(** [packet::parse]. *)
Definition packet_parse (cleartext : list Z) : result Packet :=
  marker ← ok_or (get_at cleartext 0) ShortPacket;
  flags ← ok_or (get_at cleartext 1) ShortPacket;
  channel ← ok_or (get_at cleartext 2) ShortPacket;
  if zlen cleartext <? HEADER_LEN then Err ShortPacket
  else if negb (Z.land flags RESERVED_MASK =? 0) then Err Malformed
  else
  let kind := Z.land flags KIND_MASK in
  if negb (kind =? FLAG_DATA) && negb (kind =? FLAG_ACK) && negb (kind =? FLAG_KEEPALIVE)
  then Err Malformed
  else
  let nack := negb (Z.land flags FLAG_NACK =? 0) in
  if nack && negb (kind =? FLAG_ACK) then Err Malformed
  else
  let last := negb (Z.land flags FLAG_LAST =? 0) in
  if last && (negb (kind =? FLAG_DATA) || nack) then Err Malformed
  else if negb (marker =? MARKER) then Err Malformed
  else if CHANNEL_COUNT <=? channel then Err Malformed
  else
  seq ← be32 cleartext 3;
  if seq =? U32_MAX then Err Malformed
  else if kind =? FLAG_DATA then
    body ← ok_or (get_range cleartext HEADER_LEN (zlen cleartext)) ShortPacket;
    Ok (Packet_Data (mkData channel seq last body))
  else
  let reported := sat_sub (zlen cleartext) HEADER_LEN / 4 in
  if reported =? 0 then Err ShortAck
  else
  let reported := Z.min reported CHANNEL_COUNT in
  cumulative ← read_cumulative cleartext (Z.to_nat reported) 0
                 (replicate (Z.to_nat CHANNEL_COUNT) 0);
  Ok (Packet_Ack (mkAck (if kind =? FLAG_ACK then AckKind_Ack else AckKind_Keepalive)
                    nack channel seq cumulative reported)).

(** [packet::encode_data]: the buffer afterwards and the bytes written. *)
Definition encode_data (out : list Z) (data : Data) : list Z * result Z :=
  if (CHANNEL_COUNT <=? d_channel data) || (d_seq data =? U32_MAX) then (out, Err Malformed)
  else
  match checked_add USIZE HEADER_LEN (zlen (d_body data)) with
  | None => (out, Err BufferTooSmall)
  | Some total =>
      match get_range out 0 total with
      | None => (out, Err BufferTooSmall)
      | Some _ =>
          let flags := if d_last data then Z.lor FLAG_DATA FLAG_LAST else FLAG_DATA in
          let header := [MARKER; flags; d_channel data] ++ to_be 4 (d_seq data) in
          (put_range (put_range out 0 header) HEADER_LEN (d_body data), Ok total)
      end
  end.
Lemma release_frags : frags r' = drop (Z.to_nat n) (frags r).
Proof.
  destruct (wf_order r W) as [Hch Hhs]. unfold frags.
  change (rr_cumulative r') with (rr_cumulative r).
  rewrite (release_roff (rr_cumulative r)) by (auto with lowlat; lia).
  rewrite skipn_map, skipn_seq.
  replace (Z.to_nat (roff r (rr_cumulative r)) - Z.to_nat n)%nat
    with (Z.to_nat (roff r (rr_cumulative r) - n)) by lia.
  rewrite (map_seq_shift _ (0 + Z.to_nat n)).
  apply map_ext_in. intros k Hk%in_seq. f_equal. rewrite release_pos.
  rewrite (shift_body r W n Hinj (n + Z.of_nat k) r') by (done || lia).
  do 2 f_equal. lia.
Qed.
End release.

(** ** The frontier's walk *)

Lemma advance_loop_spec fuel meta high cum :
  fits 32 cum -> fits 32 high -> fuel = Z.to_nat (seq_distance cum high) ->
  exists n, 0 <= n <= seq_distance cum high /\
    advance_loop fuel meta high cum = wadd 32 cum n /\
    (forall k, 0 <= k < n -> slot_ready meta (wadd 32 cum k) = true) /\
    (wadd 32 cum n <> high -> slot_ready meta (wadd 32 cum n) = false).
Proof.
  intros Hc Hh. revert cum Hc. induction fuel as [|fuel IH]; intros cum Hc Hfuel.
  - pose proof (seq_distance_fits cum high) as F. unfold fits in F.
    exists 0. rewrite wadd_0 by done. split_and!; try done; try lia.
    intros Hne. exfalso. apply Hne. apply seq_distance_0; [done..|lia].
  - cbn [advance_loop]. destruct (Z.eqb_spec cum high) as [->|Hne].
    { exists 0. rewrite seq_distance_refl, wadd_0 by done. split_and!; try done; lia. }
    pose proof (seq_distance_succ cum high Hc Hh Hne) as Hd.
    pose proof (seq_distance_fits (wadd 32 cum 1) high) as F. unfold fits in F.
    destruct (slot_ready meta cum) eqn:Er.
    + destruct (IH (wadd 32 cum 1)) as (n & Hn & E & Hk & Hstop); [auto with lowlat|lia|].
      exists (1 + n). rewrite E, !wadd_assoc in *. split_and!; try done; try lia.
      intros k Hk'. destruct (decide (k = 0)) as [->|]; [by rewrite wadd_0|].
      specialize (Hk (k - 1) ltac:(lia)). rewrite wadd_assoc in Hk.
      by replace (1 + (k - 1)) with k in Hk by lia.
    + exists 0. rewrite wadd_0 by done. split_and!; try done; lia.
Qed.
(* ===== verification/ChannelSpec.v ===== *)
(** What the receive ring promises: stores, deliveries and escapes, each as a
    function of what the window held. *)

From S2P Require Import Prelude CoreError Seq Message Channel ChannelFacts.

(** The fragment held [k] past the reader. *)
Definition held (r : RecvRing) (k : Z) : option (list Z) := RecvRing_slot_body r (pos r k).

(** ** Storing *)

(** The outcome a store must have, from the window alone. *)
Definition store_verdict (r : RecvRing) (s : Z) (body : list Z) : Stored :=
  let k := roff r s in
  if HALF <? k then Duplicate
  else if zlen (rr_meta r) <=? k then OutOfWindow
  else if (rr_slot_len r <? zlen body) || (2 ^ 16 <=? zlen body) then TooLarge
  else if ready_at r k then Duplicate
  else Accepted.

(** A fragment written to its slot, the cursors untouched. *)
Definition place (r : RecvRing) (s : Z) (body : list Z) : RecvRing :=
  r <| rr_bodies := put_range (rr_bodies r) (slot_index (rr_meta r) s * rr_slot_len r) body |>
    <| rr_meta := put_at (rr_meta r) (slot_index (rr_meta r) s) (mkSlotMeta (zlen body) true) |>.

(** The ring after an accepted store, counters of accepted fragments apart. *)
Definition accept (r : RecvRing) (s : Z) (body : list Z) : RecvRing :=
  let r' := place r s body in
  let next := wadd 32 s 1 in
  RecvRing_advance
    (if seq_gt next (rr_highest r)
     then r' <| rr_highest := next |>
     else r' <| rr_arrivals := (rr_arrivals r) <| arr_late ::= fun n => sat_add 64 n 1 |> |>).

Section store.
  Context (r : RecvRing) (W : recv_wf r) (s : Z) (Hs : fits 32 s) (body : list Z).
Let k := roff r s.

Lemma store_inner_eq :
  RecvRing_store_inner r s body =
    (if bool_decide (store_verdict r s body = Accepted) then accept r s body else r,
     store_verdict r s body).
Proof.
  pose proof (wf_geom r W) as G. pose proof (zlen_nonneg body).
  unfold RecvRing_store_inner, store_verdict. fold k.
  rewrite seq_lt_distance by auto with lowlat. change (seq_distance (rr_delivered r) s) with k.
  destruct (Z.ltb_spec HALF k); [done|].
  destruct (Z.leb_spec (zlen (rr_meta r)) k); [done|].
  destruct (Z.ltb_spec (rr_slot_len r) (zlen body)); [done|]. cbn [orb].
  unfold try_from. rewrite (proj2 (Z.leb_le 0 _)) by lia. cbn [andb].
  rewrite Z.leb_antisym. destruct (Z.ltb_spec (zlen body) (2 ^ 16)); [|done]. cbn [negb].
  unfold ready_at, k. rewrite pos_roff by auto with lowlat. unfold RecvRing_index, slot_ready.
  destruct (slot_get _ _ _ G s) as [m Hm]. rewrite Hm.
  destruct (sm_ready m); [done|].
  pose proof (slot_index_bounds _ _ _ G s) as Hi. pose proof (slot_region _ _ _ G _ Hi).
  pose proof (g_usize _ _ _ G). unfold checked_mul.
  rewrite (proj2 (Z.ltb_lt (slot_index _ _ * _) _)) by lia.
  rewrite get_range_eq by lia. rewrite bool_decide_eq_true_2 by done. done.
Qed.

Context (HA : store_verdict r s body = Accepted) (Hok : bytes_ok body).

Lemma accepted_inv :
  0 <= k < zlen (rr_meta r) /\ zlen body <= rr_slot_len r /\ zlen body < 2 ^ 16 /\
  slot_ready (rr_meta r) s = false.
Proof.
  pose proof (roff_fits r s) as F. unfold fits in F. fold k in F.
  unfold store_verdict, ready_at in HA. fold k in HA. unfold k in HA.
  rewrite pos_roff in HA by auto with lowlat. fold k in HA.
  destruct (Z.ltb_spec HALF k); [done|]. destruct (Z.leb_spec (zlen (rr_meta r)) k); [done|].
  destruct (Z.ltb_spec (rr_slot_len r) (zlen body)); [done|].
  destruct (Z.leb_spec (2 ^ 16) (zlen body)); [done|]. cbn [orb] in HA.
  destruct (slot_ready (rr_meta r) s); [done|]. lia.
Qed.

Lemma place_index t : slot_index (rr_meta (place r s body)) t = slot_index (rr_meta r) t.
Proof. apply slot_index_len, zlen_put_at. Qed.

WHAT YOU WILL DO ::
In how many lines of the material does the word "replace" appear? Respond with the number only.

YOUR SOLUTION ::
2